(* ===== verification/Scan.v ===== *)
(** * The helpers of the scanner (parser/scanhelp.C)

    The pool of characters, identifiers and reserved words, and quoted
    strings.  [yytext], the text of the token, is a block of its own. *)

From S2P Require Export Parse.

Definition MAXCHAR : Z := 5000.
Definition MAXIDLEN : Z := 50.              (* [MAXSTRINGLEN] of scanhelp.C *)

Definition string_alloc (len : Z) : PARSE charp :=
  let! ptr := gets charptr in
  if decide (s32 (ptr + len) > MAXCHAR) then throw "out of memory"%string
  else modify (set_charptr (s32 (ptr + len))) ;;; ret (Some ptr).

Definition reset_charptr : PARSE unit := modify (set_charptr 0).

(** [yyrestart] belongs to the generated scanner. *)
Definition reset_scanner (yyrestart : PARSE unit) : PARSE unit := modify (set_charptr 0) ;;; yyrestart.

(** [strncpy(dst, s, n)]: at most [n] characters, padded with zeros. *)
Definition strncpy_bytes (s : block) (n : nat) : option block :=
  let k := first_idx is_nul s in
  if decide (k < n)%nat then
    if decide (k < length s)%nat then Some (take k s ++ replicate (n - k) x00) else None
  else Some (take n s).

(** [string_alloc] never returns [NULL]. *)
Definition mk_string (s : block) (len : Z) : PARSE charp :=
  let! copy := string_alloc (s32 (len + 1)) in
  let! off := defined copy in
  if decide (len + 1 < 0) then undef
  else
    let! bytes := defined (strncpy_bytes s (Z.to_nat (len + 1))) in
    let! pool := gets charpool in
    let! pool := defined (wr off bytes pool) in
    modify (set_chars pool) ;;;
    ret copy.

Definition lower_char (c : byte) : byte :=
  if decide (65 <= byteZ c <= 90) then Zbyte (byteZ c + 32) else c.

(** The characters [lower] copies: at most [max], up to the end of [src]. *)
Fixpoint lower_chars (src : block) (max : nat) {struct max} : option block :=
  match max, src with
  | O, _ => Some []
  | S max, c :: src => if decide (c = x00) then Some [] else cons (lower_char c) <$> lower_chars src max
  | S _, [] => None
  end.

(** The array after the copy and its terminator, and the length. *)
Definition lower (dst src : block) (max : Z) : option (block * Z) :=
  cs ← lower_chars src (Z.to_nat max);
  dst ← wr 0 (cs ++ [x00]) dst;
  Some (dst, Z.of_nat (length cs)).

Definition reserved : list (string * token) :=
  [("select", RW_SELECT); ("insert", RW_INSERT); ("delete", RW_DELETE); ("create", RW_CREATE);
   ("destroy", RW_DESTROY); ("buildindex", RW_BUILD); ("rebuildindex", RW_REBUILD);
   ("dropindex", RW_DROP); ("load", RW_LOAD); ("print", RW_PRINT); ("help", RW_HELP);
   ("quit", RW_QUIT); ("into", RW_INTO); ("where", RW_WHERE); ("primary", RW_PRIMARY);
   ("numbuckets", RW_NUMBUCKETS); ("all", RW_ALL); ("from", RW_FROM); ("as", RW_AS);
   ("table", RW_TABLE); ("and", RW_AND); ("or", RW_OR); ("not", RW_NOT); ("values", RW_VALUES);
   ("int", INT_TYPE); ("real", REAL_TYPE); ("char", CHAR_TYPE)]%string.

(** The [if (!strcmp(string, ...))] one after the other. *)
Fixpoint find_reserved (words : list (string * token)) (str : block) : option (option token) :=
  match words with
  | [] => Some None
  | (w, t) :: words => c ← strcmp str (c_str w); if decide (c = 0) then Some (Some t) else find_reserved words str
  end.

Definition get_id (s : block) : PARSE token :=
  let! buf := gets idbuf in
  let! (buf, len) := defined (lower buf s MAXIDLEN) in
  modify (set_idbuf buf) ;;;
  if decide (len = MAXIDLEN) then ret NOTOKEN
  else
    let! w := defined (find_reserved reserved buf) in
    match w with
    | Some t => modify (set_yylval (yy_ival (token_code t))) ;;; ret t
    | None =>
        let! p := mk_string s len in
        modify (set_yylval (yy_sval p)) ;;;
        ret T_STRING
    end.

(** [qstring] is the text of the token, quotes included. *)
Definition get_qstring (qstring : block) (len : Z) : PARSE charp :=
  let! qstring := defined (wr (len - 1) [x00] qstring) in
  mk_string (drop 1 qstring) (s32 (len - 2)).

(** ** Strings in the pool *)

Record pools_ok (p : Parser) : Prop := {
  po_chars : Z.of_nat (length (charpool p)) = MAXCHAR;
  po_ptr : 0 <= charptr p <= MAXCHAR;
  po_buf : Z.of_nat (length (idbuf p)) = MAXIDLEN;
}.

(** The string [cs] at [s] lies in the allocated part of the pool. *)
Definition live (p : Parser) (s : charp) (cs : block) : Prop :=
  str_at p s = Some cs /\ exists i, s = Some i /\ i + Z.of_nat (length cs) < charptr p.

Section Strings.
Implicit Types (p q : Parser) (s cs : block) (c : charp).

(** Copying a terminated string with its terminator. *)
Lemma strncpy_bytes_ok s cs : cstring s = Some cs -> strncpy_bytes s (length cs + 1) = Some (cs ++ [x00]).
Proof.
  unfold cstring, strncpy_bytes. intros H. case_decide as Hk; [|done]. injection H as <-. set (k := first_idx is_nul s) in *.
  rewrite length_take_le by lia. rewrite decide_True by lia. by replace (k + 1 - k)%nat with 1%nat by lia.
Qed.

Lemma chars_at_Some p i : 0 <= i <= Z.of_nat (length (charpool p)) -> chars_at p (Some i) = Some (drop (Z.to_nat i) (charpool p)).
Proof. intros Hi. unfold chars_at. cbn. by rewrite decide_True. Qed.

(** A live string only depends on the bytes before [charptr]. *)
Lemma live_ext p q c cs :
  live p c cs -> charptr p <= charptr q -> length (charpool q) = length (charpool p) -> charptr p <= Z.of_nat (length (charpool p)) ->
  (forall k : nat, Z.of_nat k < charptr p -> charpool q !! k = charpool p !! k) -> live q c cs.
Proof.
  intros [Hs (i & -> & Hi)] Hptr Hlen Hmax Hk. unfold str_at in *. apply bind_Some in Hs as (b & Hb & Hc). unfold chars_at in Hb. cbn in Hb.
  case_decide as Hr; [|done]. injection Hb as <-. split; [|exists i; split; [done|lia]]. unfold str_at. rewrite chars_at_Some by lia. cbn.
  apply cstring_Some in Hc as (Hn & t & Ht). apply cstring_Some. split; [done|]. exists (drop (S (Z.to_nat i + length cs)) (charpool q)).
  assert (take (S (length cs)) (drop (Z.to_nat i) (charpool q)) = cs ++ [x00]) as Htake.
  { transitivity (take (S (length cs)) (drop (Z.to_nat i) (charpool p))).
    - apply list_eq. intros k. destruct (decide (k < S (length cs))%nat) as [Hlt|Hge].
      + rewrite !lookup_take_lt, !lookup_drop by done. apply Hk. lia.
      + rewrite !lookup_take_ge by lia. done.
    - rewrite Ht. replace (S (length cs)) with (length (cs ++ [x00])) by (rewrite length_app; cbn; lia).
      change (cs ++ x00 :: t) with (cs ++ ([x00] ++ t)). rewrite app_assoc. apply take_app_length. }
  rewrite <- (take_drop (S (length cs)) (drop (Z.to_nat i) (charpool q))), Htake, <- app_assoc, drop_drop. cbn. by rewrite Nat.add_succ_r.
Qed.

(** [mk_string] copies a string behind the others. *)
Lemma mk_string_run p s cs :
  pools_ok p -> cstring s = Some cs -> charptr p + Z.of_nat (length cs) + 1 <= MAXCHAR ->
  exists q, mk_string s (Z.of_nat (length cs)) p = Some (Ok (Some (charptr p)), q) /\ pools_ok q /\ live q (Some (charptr p)) cs /\
    q = set_chars (charpool q) (set_charptr (charptr p + Z.of_nat (length cs) + 1) p) /\ forall c ds, live p c ds -> live q c ds.
Proof.
  intros [P1 P2 P3] Hs Hroom. unfold mk_string, string_alloc, MAXCHAR in *. step. step.
  rewrite (wrapS_id 32 (Z.of_nat (length cs) + 1)) by (unfold inS; lia). rewrite wrapS_id by (unfold inS; lia). rewrite decide_False by lia.
  step. step. step. step. rewrite decide_False by lia. replace (Z.to_nat (Z.of_nat (length cs) + 1)) with (length cs + 1)%nat by lia.
  rewrite (strncpy_bytes_ok s cs Hs). step. step. cbn [charpool set_charptr].
  destruct (wr_is_Some (charptr p) (cs ++ [x00]) (charpool p)) as [b Hb]; [lia|rewrite length_app; cbn; lia|].
  rewrite Hb. step. step. eexists. split; [reflexivity|].
  pose proof (wr_length _ _ _ _ Hb) as Hlen. split; [split; cbn; unfold MAXCHAR; lia|]. split; [split; [|exists (charptr p); split; [done|cbn; lia]]|split; [cbn; by rewrite Z.add_assoc|]].
  - unfold str_at. rewrite chars_at_Some by (cbn; lia). cbn. apply wr_Some in Hb as [_ ->]. apply cstring_Some. apply cstring_Some in Hs as [Hn _]. split; [done|].
    rewrite drop_app_ge by (rewrite length_take; lia). rewrite length_take_le by lia. rewrite Nat.sub_diag, drop_0, <- app_assoc. by eexists.
  - intros c ds Hl. apply (live_ext p); [done|cbn; lia|done|lia|]. intros k Hk. cbn. apply (wr_lookup_out _ _ _ _ _ Hb). lia.
Qed.

Lemma mk_string_full p s cs :
  pools_ok p -> cstring s = Some cs -> charptr p + Z.of_nat (length cs) + 1 > MAXCHAR -> Z.of_nat (length cs) < 2 ^ 30 ->
  mk_string s (Z.of_nat (length cs)) p = Some (Err "out of memory"%string, p).
Proof.
  intros [P1 P2 P3] Hs Hroom Hmax. unfold mk_string, string_alloc, MAXCHAR in *. step. step.
  rewrite (wrapS_id 32 (Z.of_nat (length cs) + 1)) by (unfold inS; lia). rewrite wrapS_id by (unfold inS; lia). by rewrite decide_True by lia.
Qed.

(** ** Reserved words *)

Lemma lower_chars_ok s cs n : cstring s = Some cs -> lower_chars s n = Some (take n (lower_char <$> cs)).
Proof.
  revert s cs. induction n as [|n IH]; intros s cs Hs; [done|]. destruct s as [|x s]; [done|]. rewrite cstring_cons in Hs. cbn [lower_chars].
  destruct (decide (x = x00)) as [->|Hx]; [by injection Hs as <-|]. apply fmap_Some in Hs as (cs' & Hs & ->). cbn. by rewrite (IH s cs' Hs).
Qed.

Lemma lower_char_nul (x : byte) : lower_char x = x00 -> x = x00.
Proof.
  unfold lower_char. case_decide as Hx; [|done]. intros Hz. exfalso. assert (byteZ (Zbyte (byteZ x + 32)) = 0) as H0 by (by rewrite Hz).
  rewrite byteZ_Zbyte, Z.mod_small in H0 by lia. lia.
Qed.

(** The words of [get_id] as a map. *)
Definition reserved_word (w : block) : option token := snd <$> List.find (fun x => bool_decide (chars x.1 = w)) reserved.

Lemma find_reserved_ok words b w :
  cstring b = Some w -> Forall (fun x => no_nul x.1) words ->
  find_reserved words b = Some (snd <$> List.find (fun x : string * token => bool_decide (chars x.1 = w)) words).
Proof.
  intros Hb Hw. induction Hw as [|[x t] words Hx Hw IH]; [done|]. cbn [find_reserved List.find fst snd].
  destruct (strcmp_ok b (c_str x) w (chars x) Hb (cstring_c_str x Hx)) as (d & -> & Hd). cbn [mbind option_bind].
  destruct (decide (d = 0)) as [Hz|Hz].
  - rewrite bool_decide_eq_true_2 by (symmetry; by apply Hd). done.
  - rewrite bool_decide_eq_false_2; [exact IH|]. intros Heq. apply Hz, Hd. done.
Qed.

Lemma reserved_no_nul : Forall (fun x : string * token => no_nul x.1) reserved.
Proof. apply (bool_decide_unpack _). by vm_compute. Qed.

(** The buffer [get_id] compares. *)
Lemma lower_ok buf s cs :
  Z.of_nat (length buf) = MAXIDLEN -> cstring s = Some cs -> Z.of_nat (length cs) < MAXIDLEN ->
  exists buf', lower buf s MAXIDLEN = Some (buf', Z.of_nat (length cs)) /\ length buf' = length buf /\ cstring buf' = Some (lower_char <$> cs).
Proof.
  unfold MAXIDLEN. intros Hb Hs Hlen. unfold lower. rewrite (lower_chars_ok s cs _ Hs). cbn [mbind option_bind].
  rewrite take_ge by (rewrite list.length_fmap; lia). destruct (wr_is_Some 0 ((lower_char <$> cs) ++ [x00]) buf) as [buf' Hw];
    [lia|rewrite length_app, list.length_fmap; cbn; lia|]. rewrite Hw. cbn [mbind option_bind]. rewrite list.length_fmap.
  exists buf'. split; [done|]. split; [by apply (wr_length _ _ _ _ Hw)|]. apply wr_Some in Hw as [_ ->]. apply cstring_Some. cbn. split; [|rewrite <- app_assoc; by eexists].
  apply cstring_Some in Hs as [Hn _]. intros (x & Hx & Hin)%list_elem_of_fmap. apply Hn. by rewrite <- (lower_char_nul x (eq_sym Hx)).
Qed.

End Strings.

(** The state of the program when it starts. *)
Definition Parser_init : Parser :=
  mkParser (replicate (Z.to_nat MAXCHAR) x00) 0 (replicate (Z.to_nat MAXIDLEN) x00) yy_none (replicate 100 (mkNODE N_QUERY NOTSET)) 0 [].

Lemma Parser_init_ok : pools_ok Parser_init.
Proof. by split. Qed.

(** C22.  [get_id] tells reserved words from names whatever their case: a
    reserved word gives its token and leaves the pool alone; any other name
    gives [T_STRING] and a copy of its text, in its own case, and every string
    handed out before keeps its text; a full pool ends the program.  A name
    of fifty or more characters does not give [NOTOKEN]: its terminator is
    written past the end of the buffer. *)
Theorem get_id_exact p s cs :
  pools_ok p -> cstring s = Some cs ->
  (MAXIDLEN <= Z.of_nat (length cs) -> get_id s p = None) /\
  (Z.of_nat (length cs) < MAXIDLEN ->
   match reserved_word (lower_char <$> cs) with
   | Some t => exists q, get_id s p = Some (Ok t, q) /\ pools_ok q /\ yylval q = yy_ival (token_code t) /\
       charpool q = charpool p /\ charptr q = charptr p /\ nodepool q = nodepool p
   | None =>
       if decide (charptr p + Z.of_nat (length cs) + 1 <= MAXCHAR) then
         exists q c, get_id s p = Some (Ok T_STRING, q) /\ pools_ok q /\ yylval q = yy_sval c /\ live q c cs /\
           (forall c' ds, live p c' ds -> live q c' ds) /\ nodepool q = nodepool p
       else exists q, get_id s p = Some (Err "out of memory"%string, q)
   end).
Proof.
  intros Hp Hs. pose proof Hp as [P1 P2 P3]. split; intros Hlen; unfold get_id; step.
  - unfold lower. rewrite (lower_chars_ok s cs _ Hs). cbn [mbind option_bind]. unfold MAXIDLEN in *.
    assert (wr 0 (take (Z.to_nat 50) (lower_char <$> cs) ++ [x00]) (idbuf p) = None) as ->; [|done].
    unfold wr. rewrite decide_False; [done|]. rewrite length_app, length_take, list.length_fmap. cbn. lia.
  - destruct (lower_ok (idbuf p) s cs P3 Hs Hlen) as (buf & -> & Hbl & Hbuf). step. step. rewrite decide_False by lia.
    rewrite (find_reserved_ok reserved buf _ Hbuf reserved_no_nul). step. fold (reserved_word (lower_char <$> cs)).
    assert (pools_ok (set_idbuf buf p)) as Hp' by (split; cbn; [done|done|lia]). destruct (reserved_word (lower_char <$> cs)) as [t|].
    + step. eexists. split; [reflexivity|]. split; [|done]. destruct Hp' as [H1 H2 H3]. by split.
    + case_decide as Hroom.
      * destruct (mk_string_run (set_idbuf buf p) s cs Hp' Hs Hroom) as (q & Hq & [Q1 Q2 Q3] & Hl & Heq & Hkeep). rewrite (bind_Ok _ _ _ _ _ Hq). step.
        eexists _, _. split; [reflexivity|]. split; [by split|]. split; [reflexivity|]. split; [exact Hl|]. split; [exact Hkeep|]. cbn. by rewrite Heq.
      * eexists. unfold MAXIDLEN in Hlen. pose proof (mk_string_full (set_idbuf buf p) s cs Hp' Hs ltac:(cbn; lia) ltac:(lia)) as Hf. rewrite (bind_Err _ _ _ _ _ Hf). done.
Qed.

(** [SELECT] is the reserved word, [Sailors] is a name. *)
Lemma get_id_exact_witness :
  (exists q, get_id (c_str "SELECT") Parser_init = Some (Ok RW_SELECT, q)) /\
  (exists q c, get_id (c_str "Sailors") Parser_init = Some (Ok T_STRING, q) /\ yylval q = yy_sval c /\ live q c (chars "Sailors")).
Proof.
  split.
  - destruct (proj2 (get_id_exact Parser_init (c_str "SELECT") (chars "SELECT") Parser_init_ok eq_refl) ltac:(by vm_compute)) as (q & Hq & _). exists q. exact Hq.
  - destruct (proj2 (get_id_exact Parser_init (c_str "Sailors") (chars "Sailors") Parser_init_ok eq_refl) ltac:(by vm_compute)) as (q & c & Hq & _ & Hy & Hl & _).
    exists q, c. exact (conj Hq (conj Hy Hl)).
Defined.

##########

**Problem to work on**
Answer with the exact lines running from the one that contains "vm_compute)) as (q & c" through the last line of the data. Include no other line.

**Answer to this task**
  - destruct (proj2 (get_id_exact Parser_init (c_str "Sailors") (chars "Sailors") Parser_init_ok eq_refl) ltac:(by vm_compute)) as (q & c & Hq & _ & Hy & Hl & _).
    exists q, c. exact (conj Hq (conj Hy Hl)).
Defined.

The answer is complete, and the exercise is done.